Johnson & Johnson bowed out of the running for Actelion Pharmaceuticals Tuesday, saying it wasn’t able to strike a deal that delivered for shareholders. But another buyer is talking deal with the Swiss biotech—and according to multiple media reports, Sanofi is it.
Next question: At what cost success?
Price was the reason J&J gave up on Actelion, the Wall Street Journal’s sources say, and J&J’s own statement suggests as much. If that’s the case, then Sanofi must be ready to pay more—or offer a more favorable deal structure, at least—than the $27 billion J&J reportedly offered in a sweetened bid. According to Reuters, Actelion is confident it can nab a bid higher than the 250 francs per share J&J had on the table. The WSJ’s sources cited a deal value up to $30 billion.
That’s probably too much, analysts say. “Winning a bidding war when it comes to acquiring biopharmaceutical companies almost always equates to overpaying,” Bernstein analyst Tim Anderson said in a note late Tuesday night. “These are not bragging rights.”
Anderson calculates that a $30 billion deal would equate to 13 times Actelion sales and 30 times earnings (before interest and taxes)—“high figures,” he says. Before J&J’s buyout interest broke, Actelion’s market cap stood at about $20 billion.
J&J CEO Alex Gorsky and CFO Dominic Caruso have said on multiple earnings calls that they’re disciplined buyers who’ll walk away rather than overpay. As evidence, consider Pharmacyclics, J&J’s partner on the blood cancer drug Imbruvica; J&J abandoned any effort to buy that company when AbbVie proved willing to pay $21 billion, a price analysts called "staggering" at the time.
Sanofi showed some discipline itself earlier this year when it ceded the race for the U.S.-based cancer biotech Medivation to Pfizer, which was willing to shell out $14 billion—an example cited by Anderson as the sort of “overpaying” he’s talking about.
Nonetheless, sources close to the Actelion talks are saying that the French drugmaker is the potential buyer cited by Actelion in a Tuesday statement; the company is “engaged in discussions with another party,” the statement said, without specifying.

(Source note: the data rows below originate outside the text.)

(** Every component of [v] lies in [-limit, limit]. *)
Definition each_within (limit : Q) (v : vec3) : Prop :=
  let '(x, y, z) := v in
  ge_le (- limit) limit x /\ ge_le (- limit) limit y /\ ge_le (- limit) limit z.

(** A name field with the length bound, the character check and the trim. *)
Definition checked_and_stripped {A} (l : str) (get : A -> str) (n : str) (v : V A)
    : Prop :=
  accepts l v = len_ok n && chars_ok n /\ forall i, v = inr i -> get i = strip n.

(** A name field with the length bound only, kept as given. *)
Definition length_checked {A} (l : str) (get : A -> str) (n : str) (v : V A) : Prop :=
  accepts l v = len_ok n /\ forall i, v = inr i -> get i = n.

(** The [ValidationError] of a failed construction of the model [title]. *)
Definition failure {A} (title : string) (v : V A) : option (str * list line_error) :=
  match v with
  | inl errors => Some (lit title, errors)
  | inr _ => None
  end.

(** What the construction of the input model of a call raises: the model
    name and the line errors; [None] when it succeeds, or when the tool
    takes no argument. *)
Definition validation `{PyRuntime} (c : tool_call) : option (str * list line_error) :=
  match c with
  | CreateCube n s l => failure "CreateCubeInput" (CreateCubeInput.new n s l)
  | CreateSphere n sg rc r cu ee al l ro sc =>
      failure "CreateSphereInput" (CreateSphereInput.new n sg rc r cu ee al l ro sc)
  | MoveObject n l => failure "MoveObjectInput" (MoveObjectInput.new n l)
  | DeleteObject n => failure "DeleteObjectInput" (DeleteObjectInput.new n)
  | SelectObject n => failure "SelectObjectInput" (SelectObjectInput.new n)
  | CreateMaterial n c => failure "CreateMaterialInput" (CreateMaterialInput.new n c)
  | AssignMaterial o m => failure "AssignMaterialInput" (AssignMaterialInput.new o m)
  | RotateObject n r => failure "RotateObjectInput" (RotateObjectInput.new n r)
  | ScaleObject n s => failure "ScaleObjectInput" (ScaleObjectInput.new n s)
  | GetObjectInfo n => failure "GetObjectInfoInput" (GetObjectInfoInput.new n)
  | CreateCamera n l r => failure "CreateCameraInput" (CreateCameraInput.new n l r)
  | CreateLight n t l e => failure "CreateLightInput" (CreateLightInput.new n t l e)
  | RenderScene f x y => failure "RenderSceneInput" (RenderSceneInput.new f x y)
  | DuplicateObject n nn l =>
      failure "DuplicateObjectInput" (DuplicateObjectInput.new n nn l)
  | SetActiveCamera n => failure "SetActiveCameraInput" (SetActiveCameraInput.new n)
  | CreateCylinder n r d l v =>
      failure "CreateCylinderInput" (CreateCylinderInput.new n r d l v)
  | CreatePlane n s l => failure "CreatePlaneInput" (CreatePlaneInput.new n s l)
  | SaveFile f => failure "SaveFileInput" (SaveFileInput.new f)
  | OpenFile f => failure "OpenFileInput" (OpenFileInput.new f)
  | ListObjects | ClearScene | GetSceneFilepath => None
  end.
(** * Scenario store, rule handlers and capture format of the web application

    A shallow embedding of [mitmproxy/tools/web/app.py]: the request handlers
    that manage scenarios, rules, the learning and mock flags, the capture
    export and import, the flow projection [flow_to_json] and the flow update
    handler.  Handlers are functions from the state of the view to a result
    and the state left behind; a raised exception keeps the mutations made
    before it, as in Python. *)

From Stdlib Require Import String Ascii List ZArith Bool Lia.
From Stdlib Require Import DecimalString.
Import ListNotations.
Local Open Scope string_scope.
Local Open Scope list_scope.

(** ** Python values, exceptions and results *)

(** The exceptions the handlers can raise.  [APIError] is the class of
    [app.py]; the last five are the error kinds of the specification. *)
Inductive exn : Type :=
| KeyError
| ValueError
| IndexError
| TypeError
| AttributeError
| SyntaxError
| APIError (status : Z) (log_message : string)
| DuplicateNameError
| NotFoundError
| IndexOutOfRangeError
| InvalidCaptureFormatError
| CodecError.

Inductive result (A : Type) : Type :=
| Ok (a : A)
| Raise (e : exn).
Arguments Ok {A} a.
Arguments Raise {A} e.

(** Values as [json.loads] and [eval] of a literal deliver them. *)
#[local] Unset Elimination Schemes.
Inductive pyval : Type :=
| PNone
| PBool (b : bool)
| PInt (z : Z)
| PStr (s : string)
| PList (l : list pyval)
| PDict (d : list (string * pyval)).
#[local] Set Elimination Schemes.

(** A state and exception monad: the state survives a raise. *)
Definition M (S A : Type) : Type := S -> result A * S.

When talk of Sanofi's interest in Actelion surfaced last week, the company itself said it didn't comment on market rumors. CEO Olivier Brandicourt has stuck to his M&A story—bolt-ons or a larger deal, about the size of Sanofi's 2011 Genzyme buy, i.e., $20 billion—but that doesn't necessarily mean he wouldn't make an exception.
And Sanofi does need a revenue boost. A biosimilar version of its $7 billion diabetes flagship Lantus is scheduled to launch Thursday, and its entire diabetes franchise is suffering on pressure from payers and stepped-up competition—to the point where it’s planned big job cuts in its U.S. diabetes and cardiovascular business. Its much-anticipated PCSK9 cholesterol drug Praluent has faltered since launch because of payer pressure and physician skepticism, and it’s not expected to gather much steam till after an outcomes trial reads out. And that's presuming the outcomes data is strong.
Meanwhile, though Sanofi has a near-term launch prospect in the rheumatoid arthritis med sarilumab, that prospect was delayed by manufacturing problems, and its first-in-class eczema med dupilumab—which analysts expect to deliver hefty sales—could face similar problems, given its production at the same plant. And even best-case, those two drugs together, aren't likely to deliver enough near-term sales to make up for Lantus losses.
Actelion still may not sell; CEO Jean-Paul Clozel has been resisting a buyout, loath to let go of the company he started, and Sanofi may decide in the end that it doesn’t want to pay the price necessary to win over Clozel and his shareholders. "There can be no certainty at this point that any transaction will result," Actelion said in its statement.